Bobrovskikh Aleksandr, Doroshkov Alexey, Mazzoleni Stefano, Cartenì Fabrizio, Giannino Francesco, Zubairova Ulyana
Laboratory of Plant Growth Biomechanics, Institute of Cytology and Genetics Siberian Branch of Russian Academy of Sciences (SB RAS), Novosibirsk, Russia.
Department of Agricultural Sciences, University of Naples Federico II, Naples, Italy.
Front Genet. 2021 May 21;12:652974. doi: 10.3389/fgene.2021.652974. eCollection 2021.
Single-cell technology is a relatively new and promising way to obtain high-resolution transcriptomic data mostly used for animals during the last decade. However, several scientific groups developed and applied the protocols for some plant tissues. Together with deeply-developed cell-resolution imaging techniques, this achievement opens up new horizons for studying the complex mechanisms of plant tissue architecture formation. While the opportunities for integrating data from transcriptomic to morphogenetic levels in a unified system still present several difficulties, plant tissues have some additional peculiarities. One of the plants' features is that cell-to-cell communication topology through plasmodesmata forms during tissue growth and morphogenesis and results in mutual regulation of expression between neighboring cells affecting internal processes and cell domain development.
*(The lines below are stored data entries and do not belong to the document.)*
(* ===== verification/AddrFilter.v ===== *)
(** * Address filtering ([core/src/transport/addr_filter.rs])

    Which addresses a node dials, tells a stranger about, tells a neighbour on its own
    network about, and writes into its ledger.  A multiaddr is the list of its protocol
    components; reading and printing one is third-party code, the class [MultiaddrLib]. *)

From S2P Require Import Prelude Effects.

(** ** Addresses *)

Record Ipv4Addr : Type := ipv4 { o0 : Z; o1 : Z; o2 : Z; o3 : Z }.

(** The eight segments of an IPv6 address. *)
Record Ipv6Addr : Type := ipv6 { s0 : Z; s1 : Z; s2 : Z; s3 : Z; s4 : Z; s5 : Z; s6 : Z; s7 : Z }.

#[global] Instance Ipv4Addr_eq_dec : EqDecision Ipv4Addr.
Proof. solve_decision. Defined.

#[global] Instance Ipv6Addr_eq_dec : EqDecision Ipv6Addr.
Proof. solve_decision. Defined.

Inductive IpAddr : Type := V4 (ip : Ipv4Addr) | V6 (ip : Ipv6Addr).

(** [libp2p::multiaddr::Protocol]; [Other] is any component the filter does not look at. *)
Inductive Protocol : Type :=
  | Ip4 (ip : Ipv4Addr) | Ip6 (ip : Ipv6Addr)
  | Dns (name : string) | Dns4 (name : string) | Dns6 (name : string) | Dnsaddr (name : string)
  | Tcp (port : Z) | Udp (port : Z)
  | P2p (peer : string) | P2pCircuit
  | Other (name : string).

#[global] Instance Protocol_eq_dec : EqDecision Protocol.
Proof. solve_decision. Defined.

Notation Multiaddr := (list Protocol).

(** Third-party: [str::parse::<Multiaddr>] and [Multiaddr::to_string]. *)
Class MultiaddrLib : Type := {
  parse_multiaddr : string -> option Multiaddr;
  print_multiaddr : Multiaddr -> string;
}.

(** What is printed reads back, and only the address of no component is the empty text. *)
Class LawfulMultiaddr {ML : MultiaddrLib} : Prop := {
  parse_print : forall a, parse_multiaddr (print_multiaddr a) = Some a;
  print_empty : forall a, print_multiaddr a = ""%string -> a = [];
}.

(** *** The standard library's classes of addresses *)

Definition v4_loopback (ip : Ipv4Addr) : bool := o0 ip =? 127.
Definition v4_unspecified (ip : Ipv4Addr) : bool := (o0 ip =? 0) && (o1 ip =? 0) && (o2 ip =? 0) && (o3 ip =? 0).
Definition v4_link_local (ip : Ipv4Addr) : bool := (o0 ip =? 169) && (o1 ip =? 254).
Definition v4_multicast (ip : Ipv4Addr) : bool := (224 <=? o0 ip) && (o0 ip <=? 239).
Definition v4_broadcast (ip : Ipv4Addr) : bool :=
  (o0 ip =? 255) && (o1 ip =? 255) && (o2 ip =? 255) && (o3 ip =? 255).
Definition v4_private (ip : Ipv4Addr) : bool :=
  (o0 ip =? 10) || ((o0 ip =? 172) && ((16 <=? o1 ip) && (o1 ip <=? 31))) || ((o0 ip =? 192) && (o1 ip =? 168)).

Definition v6_loopback (ip : Ipv6Addr) : bool := bool_decide (ip = ipv6 0 0 0 0 0 0 0 1).
Definition v6_unspecified (ip : Ipv6Addr) : bool := bool_decide (ip = ipv6 0 0 0 0 0 0 0 0).
Definition v6_multicast (ip : Ipv6Addr) : bool := Z.land (s0 ip) 0xff00 =? 0xff00.
Definition v6_unicast_link_local (ip : Ipv6Addr) : bool := Z.land (s0 ip) 0xffc0 =? 0xfe80.

(** The high and the low octet of a segment. *)
Definition hi (s : Z) : Z := s / 256.
Definition lo (s : Z) : Z := s mod 256.

(** [Ipv6Addr::to_ipv4]: [::a.b.c.d] and [::ffff:a.b.c.d]. *)
Definition to_ipv4 (ip : Ipv6Addr) : option Ipv4Addr :=
  if (s0 ip =? 0) && (s1 ip =? 0) && (s2 ip =? 0) && (s3 ip =? 0) && (s4 ip =? 0) &&
     ((s5 ip =? 0) || (s5 ip =? 0xffff))
  then Some (ipv4 (hi (s6 ip)) (lo (s6 ip)) (hi (s7 ip)) (lo (s7 ip)))
  else None.

(** ** The filter *)

Inductive NetworkMode : Type := Local | Public.

Inductive DnsPolicy : Type := Reject | AllowLocallyConfigured.

Inductive Audience : Type := Dial (mode : NetworkMode) | Disclose | DialTrustedLocalProxy.

Definition is_unconditionally_routable_ipv4 (ip : Ipv4Addr) : bool :=
  if v4_loopback ip || v4_unspecified ip || v4_link_local ip || v4_multicast ip || v4_broadcast ip then false
  else if o0 ip =? 0 then false
  else if (o0 ip =? 192) && (o1 ip =? 0) && (o2 ip =? 0) then false
  else true.

Definition is_globally_routable_ipv4 (ip : Ipv4Addr) : bool :=
  if negb (is_unconditionally_routable_ipv4 ip) then false
  else if v4_private ip then false
  else if (o0 ip =? 100) && ((64 <=? o1 ip) && (o1 ip <=? 127)) then false
  else if (o0 ip =? 192) && (o1 ip =? 0) && (o2 ip =? 2) then false
  else if (o0 ip =? 198) && ((o1 ip =? 18) || (o1 ip =? 19)) then false
  else if 240 <=? o0 ip then false
  else true.

Definition embedded_ipv4 (ip : Ipv6Addr) : option Ipv4Addr :=
  match to_ipv4 ip with
  | Some v4 => Some v4
  | None =>
      if (s0 ip =? 0x0064) && (s1 ip =? 0xff9b) && (s2 ip =? 0) && (s3 ip =? 0) && (s4 ip =? 0) && (s5 ip =? 0)
      then Some (ipv4 (hi (s6 ip)) (lo (s6 ip)) (hi (s7 ip)) (lo (s7 ip)))
      else if (s0 ip =? 0x0064) && (s1 ip =? 0xff9b) && (s2 ip =? 0x0001)
      then Some (ipv4 (hi (s3 ip)) (lo (s3 ip)) (lo (s4 ip)) (hi (s5 ip)))
      else if s0 ip =? 0x2002 then Some (ipv4 (hi (s1 ip)) (lo (s1 ip)) (hi (s2 ip)) (lo (s2 ip)))
      else None
  end.

(** [!o] of an octet. *)
Definition not_u8 (o : Z) : Z := 255 - o.

Definition teredo_ipv4s (ip : Ipv6Addr) : option (Ipv4Addr * Ipv4Addr) :=
  if negb (s0 ip =? 0x2001) || negb (s1 ip =? 0x0000) then None
  else Some (ipv4 (hi (s2 ip)) (lo (s2 ip)) (hi (s3 ip)) (lo (s3 ip)),
             ipv4 (not_u8 (hi (s6 ip))) (not_u8 (lo (s6 ip))) (not_u8 (hi (s7 ip))) (not_u8 (lo (s7 ip)))).

Definition ipv4_permitted (ip : Ipv4Addr) (audience : Audience) : bool :=
  match audience with
  | Dial Local => is_unconditionally_routable_ipv4 ip
  | Dial Public => is_unconditionally_routable_ipv4 ip && negb (v4_private ip)
  | Disclose => is_globally_routable_ipv4 ip
  | DialTrustedLocalProxy => v4_loopback ip || is_unconditionally_routable_ipv4 ip
  end.

Definition unique_local (ip : Ipv6Addr) : bool := Z.land (s0 ip) 0xfe00 =? 0xfc00.

Definition ipv6_permitted (ip : Ipv6Addr) (audience : Audience) : bool :=
  match embedded_ipv4 ip with
  | Some v4 => ipv4_permitted v4 audience
  | None =>
      match teredo_ipv4s ip with
      | Some (server, client) => ipv4_permitted server audience && ipv4_permitted client audience
      | None =>
          if v6_loopback ip || v6_unspecified ip || v6_multicast ip then false
          else if (Z.land (s0 ip) 0xffc0 =? 0xfe80) || (Z.land (s0 ip) 0xffc0 =? 0xfec0) then false
          else match audience with
               | Dial Local => true
               | DialTrustedLocalProxy => true
               | Dial Public | Disclose => negb (unique_local ip)
               end
      end
  end.

(** The traversal, with the flags [has_transport] and [has_circuit] as it goes. *)
Fixpoint check_from (audience : Audience) (dns : DnsPolicy) (has_transport has_circuit : bool) (addr : Multiaddr) : bool :=
  match addr with
  | [] => has_transport
  | proto :: addr =>
      if has_circuit then
        match proto with
        | P2pCircuit => false
        | _ => check_from audience dns has_transport has_circuit addr
        end
      else
        match proto with
        | P2pCircuit => check_from audience dns has_transport true addr
        | Ip4 ip => if negb (ipv4_permitted ip audience) then false else check_from audience dns true has_circuit addr
        | Ip6 ip => if negb (ipv6_permitted ip audience) then false else check_from audience dns true has_circuit addr
        | Dns _ | Dns4 _ | Dns6 _ | Dnsaddr _ =>
            match dns with
            | Reject => false
            | AllowLocallyConfigured => check_from audience dns true has_circuit addr
            end
        | _ => check_from audience dns has_transport has_circuit addr
        end
  end.

Definition check_multiaddr (addr : Multiaddr) (audience : Audience) (dns : DnsPolicy) : bool :=
  check_from audience dns false false addr.

Definition is_dialable_multiaddr_parsed (addr : Multiaddr) (mode : NetworkMode) (dns : DnsPolicy) : bool :=
  check_multiaddr addr (Dial mode) dns.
Undoubtedly, we must take this fact into account when analyzing single-cell transcriptomic data. Cell-based computational modeling approaches successfully used in plant morphogenesis studies promise to be an efficient way to summarize such novel multiscale data. The inverse problem's solutions for these models computed on the real tissue templates can shed light on the restoration of individual cells' spatial localization in the initial plant organ-one of the most ambiguous and challenging stages in single-cell transcriptomic data analysis. This review summarizes new opportunities for advanced plant morphogenesis models, which become possible thanks to single-cell transcriptome data. Besides, we show the prospects of microscopy and cell-resolution imaging techniques to solve several spatial problems in single-cell transcriptomic data analysis and enhance the hybrid modeling framework opportunities.
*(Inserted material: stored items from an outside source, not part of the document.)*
(** An entry that loading leaves as it is. *)
Definition settled (e : LedgerEntry) : Prop :=
  load_admits e = true /\ load_sanitize e = (e, false) /\ load_migrate e = (e, false).

Lemma each_id (f : LedgerEntry -> LedgerEntry * bool) l : Forall (fun e => f e = (e, false)) l -> each f l = (l, false).
Proof.
  intros Hl. unfold each. induction Hl as [|e l He Hl IH]; [done|]. injection IH as IH1 IH2. cbn. by rewrite He, IH1, IH2.
Qed.

Lemma filter_all {A} (P : A -> Prop) `{forall x, Decision (P x)} l : Forall P l -> filter P l = l.
Proof. induction 1; [done|]. rewrite filter_cons_True by done. by f_equal. Qed.

Lemma filter_none {A} (P : A -> Prop) `{forall x, Decision (P x)} l : Forall (fun x => ~ P x) l -> filter P l = [].
Proof. induction 1; [done|]. by rewrite filter_cons_False. Qed.

Lemma load_repair_settled l : zlen l <= MAX_LEDGER_ENTRIES -> Forall settled l -> load_repair l = (l, false).
Proof.
  intros Hl Hs. unfold load_repair. rewrite filter_all by (eapply Forall_impl; [exact Hs|by intros e (? & _)]).
  rewrite Z.eqb_refl. cbn [negb]. unfold load_cut. rewrite (proj2 (Z.ltb_ge _ _)) by done.
  rewrite (each_id load_sanitize l) by (eapply Forall_impl; [exact Hs|by intros e (_ & ? & _)]).
  by rewrite (each_id load_migrate l) by (eapply Forall_impl; [exact Hs|by intros e (_ & _ & ?)]).
Qed.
单细胞技术是一种相对较新且有前景的获取高分辨率转录组数据的方法,在过去十年中主要用于动物研究。然而,一些科研团队已开发并将该技术应用于某些植物组织。随着细胞分辨率成像技术的深入发展,这一成果为研究植物组织结构形成的复杂机制开辟了新视野。尽管在统一系统中整合从转录组水平到形态发生水平的数据仍存在一些困难,但植物组织还有一些其他独特之处。植物的一个特点是,在组织生长和形态发生过程中,通过胞间连丝形成的细胞间通讯拓扑结构会导致相邻细胞间的表达相互调节,从而影响内部过程和细胞区域发育。毫无疑问,在分析单细胞转录组数据时,我们必须考虑这一事实。在植物形态发生研究中成功应用的基于细胞的计算建模方法有望成为总结此类新型多尺度数据的有效途径。在真实组织模板上计算这些模型的反问题解决方案,有助于揭示单细胞转录组数据分析中最模糊和最具挑战性的阶段之一——初始植物器官中单个细胞空间定位的恢复。本综述总结了由于单细胞转录组数据而成为可能的先进植物形态发生模型的新机遇。此外,我们展示了显微镜和细胞分辨率成像技术在解决单细胞转录组数据分析中的几个空间问题以及增强混合建模框架机遇方面的前景。